- RECORDS PROVIDED:
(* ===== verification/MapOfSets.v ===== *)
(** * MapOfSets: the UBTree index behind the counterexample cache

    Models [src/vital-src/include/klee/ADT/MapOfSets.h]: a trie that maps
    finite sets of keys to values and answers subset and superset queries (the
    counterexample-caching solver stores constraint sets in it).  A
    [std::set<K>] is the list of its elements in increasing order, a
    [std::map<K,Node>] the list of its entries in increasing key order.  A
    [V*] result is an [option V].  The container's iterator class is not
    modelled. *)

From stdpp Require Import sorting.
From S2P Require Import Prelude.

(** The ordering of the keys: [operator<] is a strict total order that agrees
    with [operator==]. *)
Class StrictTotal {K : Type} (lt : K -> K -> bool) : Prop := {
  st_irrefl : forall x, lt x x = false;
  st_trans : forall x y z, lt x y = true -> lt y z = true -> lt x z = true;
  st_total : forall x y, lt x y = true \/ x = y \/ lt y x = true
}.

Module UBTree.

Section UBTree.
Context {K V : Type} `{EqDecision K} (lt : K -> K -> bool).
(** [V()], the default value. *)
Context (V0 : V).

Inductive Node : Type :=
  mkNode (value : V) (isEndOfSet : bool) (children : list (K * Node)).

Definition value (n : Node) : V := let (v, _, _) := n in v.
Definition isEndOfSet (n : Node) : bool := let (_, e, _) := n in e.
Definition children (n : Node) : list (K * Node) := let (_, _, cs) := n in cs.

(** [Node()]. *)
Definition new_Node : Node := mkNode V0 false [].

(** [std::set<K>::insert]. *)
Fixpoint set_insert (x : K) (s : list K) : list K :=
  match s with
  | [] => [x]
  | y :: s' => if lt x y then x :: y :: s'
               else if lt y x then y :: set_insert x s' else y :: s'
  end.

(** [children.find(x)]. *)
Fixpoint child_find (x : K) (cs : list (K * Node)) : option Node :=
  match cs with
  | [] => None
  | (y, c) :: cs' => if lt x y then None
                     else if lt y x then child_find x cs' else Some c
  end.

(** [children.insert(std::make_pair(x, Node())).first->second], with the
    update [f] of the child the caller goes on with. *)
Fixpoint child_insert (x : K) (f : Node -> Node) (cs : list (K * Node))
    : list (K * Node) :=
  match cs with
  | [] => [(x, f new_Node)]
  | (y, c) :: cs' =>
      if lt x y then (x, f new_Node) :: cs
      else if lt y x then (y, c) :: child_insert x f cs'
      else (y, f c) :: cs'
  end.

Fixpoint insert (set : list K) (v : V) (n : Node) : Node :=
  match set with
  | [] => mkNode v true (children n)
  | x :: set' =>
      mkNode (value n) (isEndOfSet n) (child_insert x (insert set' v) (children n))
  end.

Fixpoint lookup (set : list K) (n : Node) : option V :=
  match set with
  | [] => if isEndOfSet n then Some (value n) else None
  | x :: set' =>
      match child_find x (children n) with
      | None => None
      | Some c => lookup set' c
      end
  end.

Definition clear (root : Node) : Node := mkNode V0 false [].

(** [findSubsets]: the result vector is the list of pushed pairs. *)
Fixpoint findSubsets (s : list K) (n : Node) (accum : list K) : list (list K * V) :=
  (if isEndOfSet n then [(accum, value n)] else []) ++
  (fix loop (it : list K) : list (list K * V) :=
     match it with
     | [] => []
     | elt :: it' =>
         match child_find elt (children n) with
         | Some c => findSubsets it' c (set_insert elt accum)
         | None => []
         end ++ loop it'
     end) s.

==

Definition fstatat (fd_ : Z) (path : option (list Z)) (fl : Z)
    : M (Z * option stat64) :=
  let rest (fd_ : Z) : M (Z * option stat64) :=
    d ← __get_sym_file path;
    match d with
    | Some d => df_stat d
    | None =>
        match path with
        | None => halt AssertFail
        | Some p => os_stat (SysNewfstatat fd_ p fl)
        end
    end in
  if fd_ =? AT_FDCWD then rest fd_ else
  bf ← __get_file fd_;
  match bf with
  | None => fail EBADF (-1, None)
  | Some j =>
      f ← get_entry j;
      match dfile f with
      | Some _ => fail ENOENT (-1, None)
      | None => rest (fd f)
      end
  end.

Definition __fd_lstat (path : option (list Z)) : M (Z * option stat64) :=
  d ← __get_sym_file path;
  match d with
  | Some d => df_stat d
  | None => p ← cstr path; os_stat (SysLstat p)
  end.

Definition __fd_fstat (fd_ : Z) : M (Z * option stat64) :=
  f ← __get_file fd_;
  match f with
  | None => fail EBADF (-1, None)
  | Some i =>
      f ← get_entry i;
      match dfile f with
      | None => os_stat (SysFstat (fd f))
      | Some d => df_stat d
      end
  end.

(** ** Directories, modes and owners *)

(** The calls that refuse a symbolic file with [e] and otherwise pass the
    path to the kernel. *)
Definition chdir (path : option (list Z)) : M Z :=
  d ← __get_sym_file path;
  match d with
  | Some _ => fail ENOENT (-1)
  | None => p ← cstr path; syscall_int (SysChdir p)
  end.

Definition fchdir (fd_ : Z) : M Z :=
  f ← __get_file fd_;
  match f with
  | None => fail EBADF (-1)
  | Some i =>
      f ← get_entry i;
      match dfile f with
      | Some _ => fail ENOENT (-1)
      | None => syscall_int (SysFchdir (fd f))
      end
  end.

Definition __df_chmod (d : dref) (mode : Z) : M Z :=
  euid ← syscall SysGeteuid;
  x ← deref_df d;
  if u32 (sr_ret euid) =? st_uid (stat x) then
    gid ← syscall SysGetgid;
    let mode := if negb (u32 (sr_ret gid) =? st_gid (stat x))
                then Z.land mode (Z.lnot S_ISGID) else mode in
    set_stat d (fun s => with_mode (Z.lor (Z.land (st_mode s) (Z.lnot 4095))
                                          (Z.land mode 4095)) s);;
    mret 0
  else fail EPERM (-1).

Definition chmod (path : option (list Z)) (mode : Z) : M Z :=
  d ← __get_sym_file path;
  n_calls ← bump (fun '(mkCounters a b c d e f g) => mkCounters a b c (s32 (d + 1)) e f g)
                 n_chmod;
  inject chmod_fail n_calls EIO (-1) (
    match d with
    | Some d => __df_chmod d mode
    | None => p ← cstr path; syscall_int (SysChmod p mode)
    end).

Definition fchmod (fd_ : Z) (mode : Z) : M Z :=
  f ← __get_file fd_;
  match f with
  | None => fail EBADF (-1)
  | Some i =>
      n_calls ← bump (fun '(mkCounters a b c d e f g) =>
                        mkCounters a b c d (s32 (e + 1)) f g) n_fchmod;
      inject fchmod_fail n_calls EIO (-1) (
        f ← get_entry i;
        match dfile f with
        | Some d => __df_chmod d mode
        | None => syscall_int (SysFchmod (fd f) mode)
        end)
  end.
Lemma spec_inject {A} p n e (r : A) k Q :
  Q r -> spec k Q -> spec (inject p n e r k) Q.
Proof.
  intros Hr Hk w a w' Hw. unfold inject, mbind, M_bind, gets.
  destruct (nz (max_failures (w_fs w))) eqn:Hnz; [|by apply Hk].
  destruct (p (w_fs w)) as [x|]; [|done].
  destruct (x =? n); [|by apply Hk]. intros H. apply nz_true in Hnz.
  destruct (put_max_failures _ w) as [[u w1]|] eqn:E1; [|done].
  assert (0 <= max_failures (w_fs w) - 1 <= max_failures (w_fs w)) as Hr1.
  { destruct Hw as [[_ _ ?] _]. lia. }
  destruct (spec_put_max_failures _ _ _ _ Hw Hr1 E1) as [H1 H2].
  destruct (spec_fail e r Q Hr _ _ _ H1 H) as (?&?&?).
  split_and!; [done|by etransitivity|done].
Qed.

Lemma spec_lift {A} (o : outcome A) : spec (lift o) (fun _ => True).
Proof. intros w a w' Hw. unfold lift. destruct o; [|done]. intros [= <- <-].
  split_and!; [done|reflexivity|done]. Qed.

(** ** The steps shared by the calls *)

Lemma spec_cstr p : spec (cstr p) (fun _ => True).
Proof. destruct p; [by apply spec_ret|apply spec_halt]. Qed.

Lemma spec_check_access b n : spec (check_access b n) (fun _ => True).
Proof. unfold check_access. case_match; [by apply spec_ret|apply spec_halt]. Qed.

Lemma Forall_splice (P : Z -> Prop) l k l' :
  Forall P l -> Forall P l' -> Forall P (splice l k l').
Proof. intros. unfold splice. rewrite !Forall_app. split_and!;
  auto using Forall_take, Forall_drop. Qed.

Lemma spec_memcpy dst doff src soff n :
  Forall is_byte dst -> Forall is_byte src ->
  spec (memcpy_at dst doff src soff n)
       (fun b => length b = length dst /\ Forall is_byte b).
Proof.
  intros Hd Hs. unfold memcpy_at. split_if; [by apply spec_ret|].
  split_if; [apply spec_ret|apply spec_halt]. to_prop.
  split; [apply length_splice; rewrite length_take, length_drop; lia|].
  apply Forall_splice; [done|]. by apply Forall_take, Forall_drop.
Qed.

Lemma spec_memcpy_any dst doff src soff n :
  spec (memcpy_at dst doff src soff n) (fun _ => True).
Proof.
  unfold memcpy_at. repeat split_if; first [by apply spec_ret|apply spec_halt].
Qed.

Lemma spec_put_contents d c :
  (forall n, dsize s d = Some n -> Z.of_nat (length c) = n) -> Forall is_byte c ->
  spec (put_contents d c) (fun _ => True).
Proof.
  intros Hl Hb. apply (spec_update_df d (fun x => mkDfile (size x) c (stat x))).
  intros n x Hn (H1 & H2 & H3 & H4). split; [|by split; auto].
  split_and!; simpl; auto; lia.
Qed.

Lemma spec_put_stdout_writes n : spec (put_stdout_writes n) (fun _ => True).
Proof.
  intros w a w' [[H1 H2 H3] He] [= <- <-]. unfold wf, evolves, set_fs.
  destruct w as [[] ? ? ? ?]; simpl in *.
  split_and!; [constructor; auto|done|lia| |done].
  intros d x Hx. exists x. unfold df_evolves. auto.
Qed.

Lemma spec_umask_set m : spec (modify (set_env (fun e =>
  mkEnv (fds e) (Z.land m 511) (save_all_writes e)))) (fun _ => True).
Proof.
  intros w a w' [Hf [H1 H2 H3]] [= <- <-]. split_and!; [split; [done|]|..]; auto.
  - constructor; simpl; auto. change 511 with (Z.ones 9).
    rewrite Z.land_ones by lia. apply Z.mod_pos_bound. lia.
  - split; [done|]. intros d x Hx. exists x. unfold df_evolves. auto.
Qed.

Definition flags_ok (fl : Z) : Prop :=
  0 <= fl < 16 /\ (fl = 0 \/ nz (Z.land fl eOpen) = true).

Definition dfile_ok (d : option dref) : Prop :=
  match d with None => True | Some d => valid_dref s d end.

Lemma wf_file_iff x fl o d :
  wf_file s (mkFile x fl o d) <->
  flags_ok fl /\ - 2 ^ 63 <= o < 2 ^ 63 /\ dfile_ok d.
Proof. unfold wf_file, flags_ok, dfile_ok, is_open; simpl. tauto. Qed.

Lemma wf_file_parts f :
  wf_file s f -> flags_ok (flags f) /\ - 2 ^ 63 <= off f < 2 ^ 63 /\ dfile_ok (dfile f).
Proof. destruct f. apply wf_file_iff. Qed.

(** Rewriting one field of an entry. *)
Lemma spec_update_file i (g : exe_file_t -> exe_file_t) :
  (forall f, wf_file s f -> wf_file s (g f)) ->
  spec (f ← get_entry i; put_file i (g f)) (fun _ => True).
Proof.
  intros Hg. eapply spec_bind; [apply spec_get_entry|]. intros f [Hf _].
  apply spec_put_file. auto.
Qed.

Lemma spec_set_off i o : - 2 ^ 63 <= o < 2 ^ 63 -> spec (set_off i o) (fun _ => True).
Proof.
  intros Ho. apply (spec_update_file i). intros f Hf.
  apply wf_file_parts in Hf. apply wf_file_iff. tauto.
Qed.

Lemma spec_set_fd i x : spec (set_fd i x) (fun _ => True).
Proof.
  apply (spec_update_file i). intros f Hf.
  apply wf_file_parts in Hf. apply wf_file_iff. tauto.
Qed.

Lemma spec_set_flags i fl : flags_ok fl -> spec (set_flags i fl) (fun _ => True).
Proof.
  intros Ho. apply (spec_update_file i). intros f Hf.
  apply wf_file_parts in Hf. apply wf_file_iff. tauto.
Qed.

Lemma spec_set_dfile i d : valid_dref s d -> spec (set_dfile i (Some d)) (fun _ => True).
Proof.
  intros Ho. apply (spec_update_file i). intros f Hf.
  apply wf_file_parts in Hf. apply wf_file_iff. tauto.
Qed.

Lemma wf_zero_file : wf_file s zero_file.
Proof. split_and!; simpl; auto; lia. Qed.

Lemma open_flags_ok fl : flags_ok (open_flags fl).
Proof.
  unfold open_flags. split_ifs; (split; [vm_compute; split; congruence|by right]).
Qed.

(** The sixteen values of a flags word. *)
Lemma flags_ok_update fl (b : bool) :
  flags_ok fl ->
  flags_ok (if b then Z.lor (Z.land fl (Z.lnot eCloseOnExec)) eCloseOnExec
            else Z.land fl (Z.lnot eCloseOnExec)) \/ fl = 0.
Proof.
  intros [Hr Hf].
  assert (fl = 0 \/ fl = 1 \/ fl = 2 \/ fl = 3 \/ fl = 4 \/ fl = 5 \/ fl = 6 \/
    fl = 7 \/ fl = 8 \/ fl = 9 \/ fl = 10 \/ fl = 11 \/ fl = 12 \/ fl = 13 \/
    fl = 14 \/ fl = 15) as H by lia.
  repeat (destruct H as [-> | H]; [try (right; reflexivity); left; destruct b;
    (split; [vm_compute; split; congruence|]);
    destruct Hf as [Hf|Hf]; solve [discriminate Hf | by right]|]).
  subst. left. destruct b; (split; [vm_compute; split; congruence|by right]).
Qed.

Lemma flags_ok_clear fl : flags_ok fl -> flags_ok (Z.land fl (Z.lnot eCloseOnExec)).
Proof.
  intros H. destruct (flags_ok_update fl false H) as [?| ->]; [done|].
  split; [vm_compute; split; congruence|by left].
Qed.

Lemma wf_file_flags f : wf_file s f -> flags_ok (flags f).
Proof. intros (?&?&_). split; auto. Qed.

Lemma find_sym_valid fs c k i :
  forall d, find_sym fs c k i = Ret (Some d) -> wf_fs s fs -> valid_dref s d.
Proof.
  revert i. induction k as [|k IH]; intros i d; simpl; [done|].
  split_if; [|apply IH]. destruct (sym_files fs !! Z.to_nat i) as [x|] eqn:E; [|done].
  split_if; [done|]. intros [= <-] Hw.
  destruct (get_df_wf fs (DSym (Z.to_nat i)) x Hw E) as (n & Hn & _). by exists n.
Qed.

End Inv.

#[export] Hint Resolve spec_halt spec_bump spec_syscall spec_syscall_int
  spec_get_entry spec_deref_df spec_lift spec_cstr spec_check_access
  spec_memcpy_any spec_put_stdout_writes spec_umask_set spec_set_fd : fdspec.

==

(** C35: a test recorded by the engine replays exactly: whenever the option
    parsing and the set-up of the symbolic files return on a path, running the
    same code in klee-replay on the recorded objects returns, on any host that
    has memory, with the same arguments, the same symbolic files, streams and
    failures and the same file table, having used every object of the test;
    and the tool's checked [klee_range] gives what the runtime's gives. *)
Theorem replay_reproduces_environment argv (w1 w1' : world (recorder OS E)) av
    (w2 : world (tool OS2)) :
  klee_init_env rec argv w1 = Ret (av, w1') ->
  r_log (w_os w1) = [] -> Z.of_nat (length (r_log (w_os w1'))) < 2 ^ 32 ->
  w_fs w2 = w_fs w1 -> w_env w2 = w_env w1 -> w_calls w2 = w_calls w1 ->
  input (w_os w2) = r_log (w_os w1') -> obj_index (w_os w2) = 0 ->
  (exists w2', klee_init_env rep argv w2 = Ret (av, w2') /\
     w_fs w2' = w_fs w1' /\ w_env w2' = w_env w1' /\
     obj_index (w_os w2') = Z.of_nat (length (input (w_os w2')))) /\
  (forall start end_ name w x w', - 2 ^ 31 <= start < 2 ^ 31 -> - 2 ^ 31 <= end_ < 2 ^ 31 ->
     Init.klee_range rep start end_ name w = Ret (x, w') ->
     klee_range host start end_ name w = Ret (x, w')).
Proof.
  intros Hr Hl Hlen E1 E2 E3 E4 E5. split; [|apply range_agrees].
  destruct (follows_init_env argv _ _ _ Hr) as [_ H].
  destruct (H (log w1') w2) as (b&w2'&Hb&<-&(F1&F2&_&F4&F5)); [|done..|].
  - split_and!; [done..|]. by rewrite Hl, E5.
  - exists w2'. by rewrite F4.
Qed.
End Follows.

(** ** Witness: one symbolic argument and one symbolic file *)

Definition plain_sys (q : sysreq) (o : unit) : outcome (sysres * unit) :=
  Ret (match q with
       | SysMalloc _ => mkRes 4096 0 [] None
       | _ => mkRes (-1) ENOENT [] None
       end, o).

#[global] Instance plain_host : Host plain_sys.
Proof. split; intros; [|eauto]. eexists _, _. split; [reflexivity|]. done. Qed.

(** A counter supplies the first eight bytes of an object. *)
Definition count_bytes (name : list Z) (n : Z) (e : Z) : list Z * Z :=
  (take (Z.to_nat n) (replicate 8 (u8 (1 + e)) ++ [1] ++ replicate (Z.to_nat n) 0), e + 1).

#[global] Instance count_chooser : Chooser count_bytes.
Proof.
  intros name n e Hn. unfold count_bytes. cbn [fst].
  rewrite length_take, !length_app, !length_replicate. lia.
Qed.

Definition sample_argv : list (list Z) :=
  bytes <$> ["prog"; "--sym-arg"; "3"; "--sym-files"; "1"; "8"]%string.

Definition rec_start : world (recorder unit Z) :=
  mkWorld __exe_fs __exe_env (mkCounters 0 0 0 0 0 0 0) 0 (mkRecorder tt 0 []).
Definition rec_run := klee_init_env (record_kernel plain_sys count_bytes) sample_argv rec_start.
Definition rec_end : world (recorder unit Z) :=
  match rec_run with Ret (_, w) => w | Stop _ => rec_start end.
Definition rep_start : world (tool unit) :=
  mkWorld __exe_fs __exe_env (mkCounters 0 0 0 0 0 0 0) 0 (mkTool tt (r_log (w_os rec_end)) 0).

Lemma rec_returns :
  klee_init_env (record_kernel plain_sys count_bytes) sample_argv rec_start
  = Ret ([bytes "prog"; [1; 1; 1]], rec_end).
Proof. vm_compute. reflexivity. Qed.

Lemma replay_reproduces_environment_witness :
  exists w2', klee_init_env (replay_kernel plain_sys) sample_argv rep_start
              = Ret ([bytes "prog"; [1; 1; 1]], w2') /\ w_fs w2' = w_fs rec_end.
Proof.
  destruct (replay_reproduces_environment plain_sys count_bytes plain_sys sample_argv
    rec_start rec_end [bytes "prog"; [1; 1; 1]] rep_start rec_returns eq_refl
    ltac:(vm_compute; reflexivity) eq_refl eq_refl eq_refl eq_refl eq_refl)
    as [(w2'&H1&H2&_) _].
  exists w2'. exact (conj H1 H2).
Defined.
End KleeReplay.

- PROBLEM: Exact duplication is required for the lines above, from the line that contains "update [f] of" to the line that contains "if lt x y then (x, f new_Node) :: cs", inclusive; omit all others.

- OUTPUT FOR THIS TASK:
    update [f] of the child the caller goes on with. *)
Fixpoint child_insert (x : K) (f : Node -> Node) (cs : list (K * Node))
    : list (K * Node) :=
  match cs with
  | [] => [(x, f new_Node)]
  | (y, c) :: cs' =>
      if lt x y then (x, f new_Node) :: cs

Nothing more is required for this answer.